HOW TO COMPLETE THIS TASK:
Among the lines below, restate word for word only those from the line with "Hc, left Hd => left _" through the line with "induction ts as", with both end lines kept.

RECORDS FOR THE EXERCISE:
(* ===== verification/Conformance.v ===== *)
(** * Unit tests as computations

    The crate's source files end with unit tests.  Each test is translated to a
    computation on the model: an assertion that does not hold and an [unwrap] of an
    error panic, so that a test passes if it ends with [Done tt].  The files that
    follow translate the tests and show that the model passes them, for all inputs
    where a test runs on generated or very large ones. *)

From stdpp Require Import sorting.
From S2P Require Import Prelude Ints Errors Input Output Traits.

Definition test : Type := outcome unit.
Definition passes (t : test) : Prop := t = Done tt.

(** [assert!], [assert_eq!]. *)
Definition assert (b : bool) : test := if b then Done tt else Panic "assertion failed".
Definition assert_eq {A} `{EqDecision A} (x y : A) : test := assert (bool_decide (x = y)).

(** [Result::unwrap], [Option::unwrap], [Result::unwrap_err]. *)
Definition unwrap {A} (r : Result A Error) : outcome A :=
  match r with Ok a => Done a | Err _ => Panic "called `Result::unwrap()` on an `Err` value" end.
Definition unwrap_option {A} (o : option A) : outcome A :=
  match o with Some a => Done a | None => Panic "called `Option::unwrap()` on a `None` value" end.
Definition unwrap_err {A} (r : Result A Error) : outcome Error :=
  match r with Ok _ => Panic "called `Result::unwrap_err()` on an `Ok` value" | Err e => Done e end.

Definition is_err {A} (r : Result A Error) : bool := negb (is_ok r).

(** [T::decode(&mut &encoded[..])]. *)
Definition decode_slice {T} (D : Decode T) (encoded : list byte) : outcome (Result T Error) :=
  '(r, _) ← run (decode D) encoded; Done r.

Fixpoint all_of (ts : list test) : test :=
  match ts with
  | [] => Done tt
  | t :: ts => t ;; all_of ts
  end.

(** [for x in l { .. }]. *)
Definition for_each {A} (l : list A) (body : A -> test) : test := all_of (map body l).

(** [#[should_panic]]. *)
Definition should_panic {A} (t : outcome A) : test :=
  match t with Done _ => Panic "test did not panic as expected" | Panic _ => Done tt end.

(** [hexify]: two digits for each byte, with a space between. *)
Definition hex_digit (n : Z) : Ascii.ascii :=
  Ascii.ascii_of_nat (Z.to_nat (if n <? 10 then 48 + n else 87 + n)).
Definition hex_byte (b : byte) : string :=
  String (hex_digit (byte.unsigned b / 16)) (String (hex_digit (byte.unsigned b mod 16)) EmptyString).
Fixpoint hexify (bytes : list byte) : string :=
  match bytes with
  | [] => EmptyString
  | [b] => hex_byte b
  | b :: bytes => String.append (hex_byte b) (String.append " " (hexify bytes))
  end.

(** A byte string, and the bytes of a [&str] as numbers. *)
Definition bytes_of (l : list Z) : list byte := map byte.of_Z l.
Definition str (s : string) : list Z := map (fun a => Z.of_nat (Ascii.nat_of_ascii a)) (String.list_ascii_of_string s).

(** [(a..b).collect()]. *)
Definition range (a b : Z) : list Z := seqZ a (b - a).

#[export] Instance Error_eq_dec : EqDecision Error.
Proof.
  refine (fix go (e f : Error) : Decision (e = f) :=
    match e, f with
    | mkError (Some c) d, mkError (Some c') d' =>
        match go c c', decide (d = d') with
        | left Hc, left Hd => left _
        | right Hc, _ => right _
        | _, right Hd => right _
        end
    | mkError None d, mkError None d' => match decide (d = d') with left Hd => left _ | right Hd => right _ end
    | _, _ => right _
    end); congruence.
Defined.

#[export] Instance Result_eq_dec {A E} `{EqDecision A, EqDecision E} : EqDecision (Result A E).
Proof. solve_decision. Defined.

(** ** Lemmas *)

Lemma passes_all_of ts : passes (all_of ts) <-> Forall passes ts.
Proof.
  induction ts as [|t ts IH]; simpl; [done|]. rewrite Forall_cons, <- IH. unfold passes.
  destruct t as [[]|]; simpl; naive_solver.
Qed.

Lemma passes_for_each {A} (l : list A) body : passes (for_each l body) <-> Forall (fun x => passes (body x)) l.
Proof. unfold for_each. by rewrite passes_all_of, Forall_map. Qed.

Lemma passes_assert_eq {A} `{EqDecision A} (x y : A) : passes (assert_eq x y) <-> x = y.
Proof. unfold passes, assert_eq, assert. case_bool_decide; naive_solver. Qed.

ANSWER FOR THE TASK:
        | left Hc, left Hd => left _
        | right Hc, _ => right _
        | _, right Hd => right _
        end
    | mkError None d, mkError None d' => match decide (d = d') with left Hd => left _ | right Hd => right _ end
    | _, _ => right _
    end); congruence.
Defined.

#[export] Instance Result_eq_dec {A E} `{EqDecision A, EqDecision E} : EqDecision (Result A E).
Proof. solve_decision. Defined.

(** ** Lemmas *)

Lemma passes_all_of ts : passes (all_of ts) <-> Forall passes ts.
Proof.
  induction ts as [|t ts IH]; simpl; [done|]. rewrite Forall_cons, <- IH. unfold passes.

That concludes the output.